Искусство, отражение господства человека над природой, в одно и то же время отрицает природу посредством рефлексии и испытыва­ет к ней расположение. Субъективная тотальность произведений ис­кусства не остается тотальностью, навязанной «иному», а, сохраняя определенную дистанцию по отношению к нему, становится его во­ображаемым восстановлением. Эстетически нейтрализованный про­цесс покорения природы отказывается от насилия, утрачивает свой насильственный характер. В видимости восстановления поврежден­ного «иного» в собственной форме покорение становится моделью неповрежденного. Эстетическая целостность есть антитезис ложно­го целого. Если искусство, как когда-то сказал Валери, не считает себя обязанным своим существованием никому, кроме самого себя, то это происходит потому, что оно хочет сделать себя притчей, параболой вещи-в-себе, непокоренного и неизувеченного (Unverschandelte)[339]. Оно есть дух, который в силу своей конституции отказывается от своего прирожденного права.
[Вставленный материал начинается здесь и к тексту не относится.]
(** X23: an argument that does not start with [http:] or [https:] is taken
    for a path; when no regular file is there, [load_calendar] raises
    [IOError] naming the path, and neither reads, nor downloads, nor
    copies anything. *)
Theorem load_calendar_missing_file
    (path : string) (output_file : option string) (w : world) :
  is_url path = false ->
  path_exists path (log_info ("Loading calendar: " +:+ path) w)
    && path_isfile path (log_info ("Loading calendar: " +:+ path) w) = false ->
  load path output_file w =
  (log_info ("Loading calendar: " +:+ path) w,
   Failed (OSError ("Calendar file does not exist: " +:+ path))).
Proof.
  intros Hurl Hmissing. unfold load_calendar, load_calendar_from_path.
  rewrite Hurl, Hmissing. reflexivity.
Qed.

(** X24: a file that is there, can be read and parses is returned as the
    calendar whether or not the copy to the output file succeeds. *)
Theorem load_calendar_path_copy_best_effort
    (path : string) (output_file : option string) (w w1 : world) (s : string)
    (cal : component) :
  is_url path = false ->
  path_exists path (log_info ("Loading calendar: " +:+ path) w)
    && path_isfile path (log_info ("Loading calendar: " +:+ path) w) = true ->
  read_file path (log_info ("Loading calendar: " +:+ path) w) = (w1, Done s) ->
  from_ical s = Done cal ->
  snd (load path output_file w) = Done cal /\
  load path None w = (w1, Done cal).
Proof.
  intros Hurl Hthere Hread Hparse.
  unfold load_calendar, load_calendar_from_path.
  rewrite Hurl, Hthere, Hread, Hparse. split; [|reflexivity].
  destruct output_file as [out|]; [|reflexivity].
  destruct (shutil_copy path out w1) as [w2 [[]|e]]; reflexivity.
Qed.

End LoaderFacts.

Lemma load_calendar_bad_status_witness :
  OutlookIO.load_calendar Cases.world Cases.log_info Cases.log_error
    Cases.requests_get Cases.from_ical Cases.write_file
    Cases.path_exists Cases.path_exists Cases.read_file Cases.shutil_copy
    "https://example.org/gone.ics" (Some "/tmp/out.ics") Cases.empty_world
  = (Cases.log_info "Downloading calendar: https://example.org/gone.ics"
       Cases.empty_world,
     OutlookIO.Failed (OutlookIO.StdExn (PyException
       ("Failed to retrieve Outlook calendar '" +:+
        "https://example.org/gone.ics" +:+
        "', status code: " +:+ format_d 404)))).
Proof.
  apply (load_calendar_bad_status Cases.world Cases.log_info Cases.log_error
           Cases.requests_get Cases.from_ical Cases.write_file
           Cases.path_exists Cases.path_exists Cases.read_file
           Cases.shutil_copy
           "https://example.org/gone.ics" (Some "/tmp/out.ics")
           Cases.empty_world _ (OutlookIO.Response 404 "")).
  - reflexivity.
  - reflexivity.
  - discriminate.
Defined.

Lemma load_calendar_url_save_best_effort_witness :
  snd (OutlookIO.load_calendar Cases.world Cases.log_info Cases.log_error
         Cases.requests_get Cases.from_ical Cases.write_file
         Cases.path_exists Cases.path_exists Cases.read_file Cases.shutil_copy
         "https://example.org/cal.ics" (Some "/readonly/out.ics")
         Cases.empty_world)
  = OutlookIO.Done Samples.calendar /\
  OutlookIO.load_calendar Cases.world Cases.log_info Cases.log_error
    Cases.requests_get Cases.from_ical Cases.write_file
    Cases.path_exists Cases.path_exists Cases.read_file Cases.shutil_copy
    "https://example.org/cal.ics" None Cases.empty_world
  = (Cases.log_info "Downloading calendar: https://example.org/cal.ics"
       Cases.empty_world,
     OutlookIO.Done Samples.calendar).
Proof.
  apply (load_calendar_url_save_best_effort Cases.world Cases.log_info
           Cases.log_error Cases.requests_get Cases.from_ical Cases.write_file
           Cases.path_exists Cases.path_exists Cases.read_file
           Cases.shutil_copy
           "https://example.org/cal.ics" (Some "/readonly/out.ics")
           Cases.empty_world _ (OutlookIO.Response 200 "BEGIN:VCALENDAR")).
  - reflexivity.
  - reflexivity.
  - reflexivity.
  - reflexivity.
Defined.

Lemma load_calendar_url_parse_error_witness :
  OutlookIO.load_calendar Cases.world Cases.log_info Cases.log_error
    Cases.requests_get Cases.from_ical Cases.write_file
    Cases.path_exists Cases.path_exists Cases.read_file Cases.shutil_copy
    "https://example.org/index.html" (Some "/tmp/out.ics") Cases.empty_world
  = (Cases.log_info "Downloading calendar: https://example.org/index.html"
       Cases.empty_world,
     OutlookIO.Failed (OutlookIO.StdExn ValueError)).
Proof.
  apply (load_calendar_url_parse_error Cases.world Cases.log_info
           Cases.log_error Cases.requests_get Cases.from_ical Cases.write_file
           Cases.path_exists Cases.path_exists Cases.read_file
           Cases.shutil_copy
           "https://example.org/index.html" (Some "/tmp/out.ics")
           Cases.empty_world _ (OutlookIO.Response 200 "<html>")).
  - reflexivity.
  - reflexivity.
  - reflexivity.
  - reflexivity.
Defined.

Lemma load_calendar_missing_file_witness :
  OutlookIO.load_calendar Cases.world Cases.log_info Cases.log_error
    Cases.requests_get Cases.from_ical Cases.write_file
    Cases.path_exists Cases.path_exists Cases.read_file Cases.shutil_copy
    "HTTP://example.org/cal.ics" (Some "/tmp/out.ics") Cases.empty_world
  = (Cases.log_info "Loading calendar: HTTP://example.org/cal.ics"
       Cases.empty_world,
     OutlookIO.Failed (OutlookIO.OSError
       ("Calendar file does not exist: " +:+ "HTTP://example.org/cal.ics"))).
Proof.
  apply (load_calendar_missing_file Cases.world Cases.log_info
           Cases.log_error Cases.requests_get Cases.from_ical Cases.write_file
           Cases.path_exists Cases.path_exists Cases.read_file
           Cases.shutil_copy
           "HTTP://example.org/cal.ics" (Some "/tmp/out.ics")
           Cases.empty_world).
  - reflexivity.
  - vm_compute. reflexivity.
Defined.

Lemma load_calendar_path_copy_best_effort_witness :
  snd (OutlookIO.load_calendar Cases.world Cases.log_info Cases.log_error
         Cases.requests_get Cases.from_ical Cases.write_file
         Cases.path_exists Cases.path_exists Cases.read_file Cases.shutil_copy
         "/data/cal.ics" (Some "/readonly/copy.ics") Cases.disk_world)
  = OutlookIO.Done Samples.calendar /\
  OutlookIO.load_calendar Cases.world Cases.log_info Cases.log_error
    Cases.requests_get Cases.from_ical Cases.write_file
    Cases.path_exists Cases.path_exists Cases.read_file Cases.shutil_copy
    "/data/cal.ics" None Cases.disk_world
  = (Cases.log_info "Loading calendar: /data/cal.ics" Cases.disk_world,
     OutlookIO.Done Samples.calendar).
Proof.
  apply (load_calendar_path_copy_best_effort Cases.world Cases.log_info
           Cases.log_error Cases.requests_get Cases.from_ical Cases.write_file
           Cases.path_exists Cases.path_exists Cases.read_file
           Cases.shutil_copy
           "/data/cal.ics" (Some "/readonly/copy.ics")
           Cases.disk_world _ "BEGIN:VCALENDAR").
  - reflexivity.
  - vm_compute. reflexivity.
  - vm_compute. reflexivity.
  - reflexivity.
Defined.

(** The failed save is logged and the calendar is returned; a save that
    works leaves the text and a final line feed in the output file. *)
Example load_calendar_save_runs :
  OutlookIO.load_calendar Cases.world Cases.log_info Cases.log_error
    Cases.requests_get Cases.from_ical Cases.write_file
    Cases.path_exists Cases.path_exists Cases.read_file Cases.shutil_copy
    "https://example.org/cal.ics" (Some "/readonly/out.ics") Cases.empty_world
  = (Cases.World
       ["INFO Downloading calendar: https://example.org/cal.ics";
        "ERROR Failed to save Outlook calendar to: /readonly/out.ics"] ∅,
     OutlookIO.Done Samples.calendar) /\
  Cases.files
    (fst (OutlookIO.load_calendar Cases.world Cases.log_info Cases.log_error
            Cases.requests_get Cases.from_ical Cases.write_file
            Cases.path_exists Cases.path_exists Cases.read_file
            Cases.shutil_copy
            "https://example.org/cal.ics" (Some "/tmp/out.ics")
            Cases.empty_world)) !! "/tmp/out.ics"
  = Some ("BEGIN:VCALENDAR" +:+ OutlookIO.LF).
Proof. split; vm_compute; reflexivity. Qed.

(** The three answers of [has_event_changed] on sample pairs. *)
Lemma has_event_changed_false_iff_witness :
  agree_on EVENT_COMPARISON_FIELDS (ICal Samples.review) (Google Samples.g_review).
Proof.
  apply (proj1 (has_event_changed_false_iff
                  (ICal Samples.review) (Google Samples.g_review))).
  vm_compute. reflexivity.
Defined.

Lemma has_event_changed_true_iff_witness :
  exists pre f post, EVENT_COMPARISON_FIELDS = (pre ++ f :: post)%list /\
    agree_on pre (ICal Samples.standup) (Google Cases.g_renamed) /\
    differ_at f (ICal Samples.standup) (Google Cases.g_renamed).
Proof.
  apply (proj1 (has_event_changed_true_iff
                  (ICal Samples.standup) (Google Cases.g_renamed))).
  vm_compute. reflexivity.
Defined.

Lemma has_event_changed_raise_iff_witness :
  exists pre f post, EVENT_COMPARISON_FIELDS = (pre ++ f :: post)%list /\
    agree_on pre (ICal Samples.standup) (Google Samples.g_standup_moved) /\
    raise_at f (ICal Samples.standup) (Google Samples.g_standup_moved)
             (KeyError "LOCATION").
Proof.
  apply (proj1 (has_event_changed_raise_iff
                  (ICal Samples.standup) (Google Samples.g_standup_moved)
                  (KeyError "LOCATION"))).
  vm_compute. reflexivity.
Defined.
То, что покорение природы не является случайным, малосуще­ственным процессом искусства, что это не грехопадение вследствие соединения с цивилизаторским процессом, подтверждается, по мень­шей мере, тем, что магическая практика первобытных народов, без какого-либо различия, содержит элемент покорения природы. «Глу­бокое воздействие, оказываемое изображением животного, объясня­ется просто тем фактом, что изображение с его характерными при­знаками психологически оказывает такое же воздействие, как и сам объект, и таким образом человеку кажется, что причина изменения его психологического состояния — чудо. С другой стороны, из того факта, что изображение безропотно подчиняется его власти, он чер­пает веру в то, что найдет и убьет изображенное дикое животное, вслед­ствие чего изображение представляется ему средством власти над животным»[340]. Магия есть рудиментарная форма того причинного мыш­ления, которое впоследствии ликвидирует магию.

Искусство — это миметическое поведение, миметический образ действий, которое располагает для своей объективации самой разви­той, самой передовой рациональностью, проявляющейся в овладении материалом и технике исполнения. Этим противоречием такое пове­дение отвечает на противоречие самого ratio[341]. Если телосом этой ра­циональности неизбежно является само по себе нерациональное ис­полнение желаний — счастье враг рациональности, цели и целесооб­разности, но нуждается в них, как в средстве, — то искусство делает этот иррациональный телос своим предметом. При этом оно в своей технике пользуется неограниченной рациональностью, тогда как в так называемом «техническом» мире оно, в силу производственных от­ношений, само остается ограниченным, иррациональным. Плохо при­ходится искусству в век техники, когда оно, выступая в качестве об­щественного отношения, универсального опосредования, лжет о нем.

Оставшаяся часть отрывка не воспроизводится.